▸ WHAT NEEDS TO BE DONE
Starting at the line that holds "P s -> (forall", copy every line exactly through the end of the data, and no others.

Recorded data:
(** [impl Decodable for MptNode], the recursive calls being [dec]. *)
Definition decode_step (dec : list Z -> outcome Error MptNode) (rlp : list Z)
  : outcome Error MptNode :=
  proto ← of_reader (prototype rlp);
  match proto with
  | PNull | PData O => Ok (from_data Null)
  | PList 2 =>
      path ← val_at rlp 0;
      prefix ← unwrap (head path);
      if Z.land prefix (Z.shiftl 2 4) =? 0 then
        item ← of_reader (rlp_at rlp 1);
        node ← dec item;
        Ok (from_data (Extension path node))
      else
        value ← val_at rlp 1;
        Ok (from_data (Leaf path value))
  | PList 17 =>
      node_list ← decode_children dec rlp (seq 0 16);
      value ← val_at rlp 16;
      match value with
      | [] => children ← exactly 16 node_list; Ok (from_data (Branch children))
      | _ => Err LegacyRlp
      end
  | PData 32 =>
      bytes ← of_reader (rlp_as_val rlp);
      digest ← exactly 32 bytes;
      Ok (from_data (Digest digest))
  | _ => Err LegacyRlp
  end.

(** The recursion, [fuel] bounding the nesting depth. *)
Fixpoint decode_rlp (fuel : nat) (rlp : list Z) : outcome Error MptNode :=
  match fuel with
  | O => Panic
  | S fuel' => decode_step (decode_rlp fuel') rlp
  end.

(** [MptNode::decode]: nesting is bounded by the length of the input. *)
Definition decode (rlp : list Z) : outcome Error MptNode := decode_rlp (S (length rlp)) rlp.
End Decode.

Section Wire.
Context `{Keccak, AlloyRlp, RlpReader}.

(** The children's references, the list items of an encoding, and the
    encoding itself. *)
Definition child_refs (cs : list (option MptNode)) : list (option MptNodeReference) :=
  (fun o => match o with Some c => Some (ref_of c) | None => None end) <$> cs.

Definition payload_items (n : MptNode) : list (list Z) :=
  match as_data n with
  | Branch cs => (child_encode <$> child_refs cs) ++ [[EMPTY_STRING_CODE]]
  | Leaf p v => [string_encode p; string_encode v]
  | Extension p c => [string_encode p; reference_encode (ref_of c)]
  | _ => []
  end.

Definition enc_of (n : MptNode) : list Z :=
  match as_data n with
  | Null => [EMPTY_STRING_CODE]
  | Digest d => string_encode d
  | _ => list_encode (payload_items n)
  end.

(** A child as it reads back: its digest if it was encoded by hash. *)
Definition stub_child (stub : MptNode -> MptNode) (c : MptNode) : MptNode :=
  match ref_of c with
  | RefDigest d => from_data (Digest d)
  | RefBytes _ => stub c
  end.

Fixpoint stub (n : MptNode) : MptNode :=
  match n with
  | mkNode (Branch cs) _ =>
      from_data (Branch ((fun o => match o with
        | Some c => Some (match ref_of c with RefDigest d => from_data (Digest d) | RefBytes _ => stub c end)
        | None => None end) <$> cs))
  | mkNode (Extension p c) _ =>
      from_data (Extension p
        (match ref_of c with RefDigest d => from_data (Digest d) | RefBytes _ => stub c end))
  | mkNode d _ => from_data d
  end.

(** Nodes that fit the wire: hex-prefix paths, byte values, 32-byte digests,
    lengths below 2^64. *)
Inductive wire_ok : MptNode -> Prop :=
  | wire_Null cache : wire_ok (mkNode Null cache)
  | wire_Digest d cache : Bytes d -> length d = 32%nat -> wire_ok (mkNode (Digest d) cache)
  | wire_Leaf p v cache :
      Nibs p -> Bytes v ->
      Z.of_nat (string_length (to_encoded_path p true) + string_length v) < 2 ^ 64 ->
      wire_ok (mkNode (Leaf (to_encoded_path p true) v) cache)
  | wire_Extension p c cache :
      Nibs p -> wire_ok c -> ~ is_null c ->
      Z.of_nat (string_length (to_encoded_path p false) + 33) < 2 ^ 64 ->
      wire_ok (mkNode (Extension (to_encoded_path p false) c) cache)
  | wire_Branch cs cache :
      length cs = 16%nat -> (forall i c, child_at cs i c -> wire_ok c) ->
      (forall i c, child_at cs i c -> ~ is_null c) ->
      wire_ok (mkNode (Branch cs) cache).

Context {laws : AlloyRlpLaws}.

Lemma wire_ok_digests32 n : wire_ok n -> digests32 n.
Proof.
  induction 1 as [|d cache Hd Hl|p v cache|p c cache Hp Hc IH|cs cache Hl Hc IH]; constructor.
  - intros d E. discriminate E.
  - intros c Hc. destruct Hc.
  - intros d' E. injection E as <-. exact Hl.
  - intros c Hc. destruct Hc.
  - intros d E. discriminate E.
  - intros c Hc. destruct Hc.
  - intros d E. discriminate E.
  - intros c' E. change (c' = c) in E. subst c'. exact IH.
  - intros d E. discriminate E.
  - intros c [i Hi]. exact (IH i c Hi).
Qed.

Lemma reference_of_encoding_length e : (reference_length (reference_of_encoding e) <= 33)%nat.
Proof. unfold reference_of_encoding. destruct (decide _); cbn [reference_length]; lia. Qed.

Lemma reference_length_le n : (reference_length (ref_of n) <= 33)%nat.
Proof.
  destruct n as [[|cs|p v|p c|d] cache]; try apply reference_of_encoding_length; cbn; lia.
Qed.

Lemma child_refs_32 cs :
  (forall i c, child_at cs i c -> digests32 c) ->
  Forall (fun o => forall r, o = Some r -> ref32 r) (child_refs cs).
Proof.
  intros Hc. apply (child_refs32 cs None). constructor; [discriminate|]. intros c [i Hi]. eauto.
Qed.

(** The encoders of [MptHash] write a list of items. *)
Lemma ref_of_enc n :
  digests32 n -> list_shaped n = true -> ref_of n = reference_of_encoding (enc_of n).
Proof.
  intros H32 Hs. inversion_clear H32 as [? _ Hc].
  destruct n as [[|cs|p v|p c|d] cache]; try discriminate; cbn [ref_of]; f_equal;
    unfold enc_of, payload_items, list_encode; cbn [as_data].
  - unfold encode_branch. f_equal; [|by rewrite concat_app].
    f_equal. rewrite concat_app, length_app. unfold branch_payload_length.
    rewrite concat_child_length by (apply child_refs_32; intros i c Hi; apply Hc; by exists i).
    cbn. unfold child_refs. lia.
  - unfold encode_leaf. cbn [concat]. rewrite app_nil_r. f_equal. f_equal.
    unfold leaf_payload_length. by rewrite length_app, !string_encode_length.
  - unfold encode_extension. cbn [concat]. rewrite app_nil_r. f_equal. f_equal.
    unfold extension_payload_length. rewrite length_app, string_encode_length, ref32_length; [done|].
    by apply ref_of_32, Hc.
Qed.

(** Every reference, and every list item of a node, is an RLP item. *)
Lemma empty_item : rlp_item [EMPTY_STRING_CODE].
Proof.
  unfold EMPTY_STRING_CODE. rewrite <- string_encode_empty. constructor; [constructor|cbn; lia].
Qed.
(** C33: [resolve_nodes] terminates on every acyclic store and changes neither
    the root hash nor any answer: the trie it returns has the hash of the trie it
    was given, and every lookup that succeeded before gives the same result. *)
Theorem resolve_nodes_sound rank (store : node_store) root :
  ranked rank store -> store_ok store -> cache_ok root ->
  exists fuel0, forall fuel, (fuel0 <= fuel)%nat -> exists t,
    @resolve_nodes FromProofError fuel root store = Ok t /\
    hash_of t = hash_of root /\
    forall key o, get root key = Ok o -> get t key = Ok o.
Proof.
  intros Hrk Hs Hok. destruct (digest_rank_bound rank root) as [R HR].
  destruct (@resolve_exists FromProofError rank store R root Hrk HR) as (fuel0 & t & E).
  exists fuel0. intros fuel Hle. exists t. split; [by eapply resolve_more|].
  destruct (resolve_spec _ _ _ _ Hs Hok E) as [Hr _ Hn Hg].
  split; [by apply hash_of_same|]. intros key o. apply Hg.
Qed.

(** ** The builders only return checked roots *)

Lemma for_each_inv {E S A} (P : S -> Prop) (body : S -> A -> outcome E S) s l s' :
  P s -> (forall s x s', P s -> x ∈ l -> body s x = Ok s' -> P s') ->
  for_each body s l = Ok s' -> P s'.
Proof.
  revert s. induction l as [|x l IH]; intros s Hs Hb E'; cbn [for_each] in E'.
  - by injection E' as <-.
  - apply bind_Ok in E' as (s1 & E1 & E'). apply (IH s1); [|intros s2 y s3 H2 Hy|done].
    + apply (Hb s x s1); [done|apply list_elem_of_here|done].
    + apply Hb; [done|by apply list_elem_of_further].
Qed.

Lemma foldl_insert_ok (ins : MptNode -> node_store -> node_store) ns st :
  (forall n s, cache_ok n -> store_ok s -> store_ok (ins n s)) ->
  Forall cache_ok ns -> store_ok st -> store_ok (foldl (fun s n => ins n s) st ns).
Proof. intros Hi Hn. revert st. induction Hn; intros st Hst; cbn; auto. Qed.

▸ RESPONSE FOR THIS EXERCISE
  P s -> (forall s x s', P s -> x ∈ l -> body s x = Ok s' -> P s') ->
  for_each body s l = Ok s' -> P s'.
Proof.
  revert s. induction l as [|x l IH]; intros s Hs Hb E'; cbn [for_each] in E'.
  - by injection E' as <-.
  - apply bind_Ok in E' as (s1 & E1 & E'). apply (IH s1); [|intros s2 y s3 H2 Hy|done].
    + apply (Hb s x s1); [done|apply list_elem_of_here|done].
    + apply Hb; [done|by apply list_elem_of_further].
Qed.

Lemma foldl_insert_ok (ins : MptNode -> node_store -> node_store) ns st :
  (forall n s, cache_ok n -> store_ok s -> store_ok (ins n s)) ->
  Forall cache_ok ns -> store_ok st -> store_ok (foldl (fun s n => ins n s) st ns).
Proof. intros Hi Hn. revert st. induction Hn; intros st Hst; cbn; auto. Qed.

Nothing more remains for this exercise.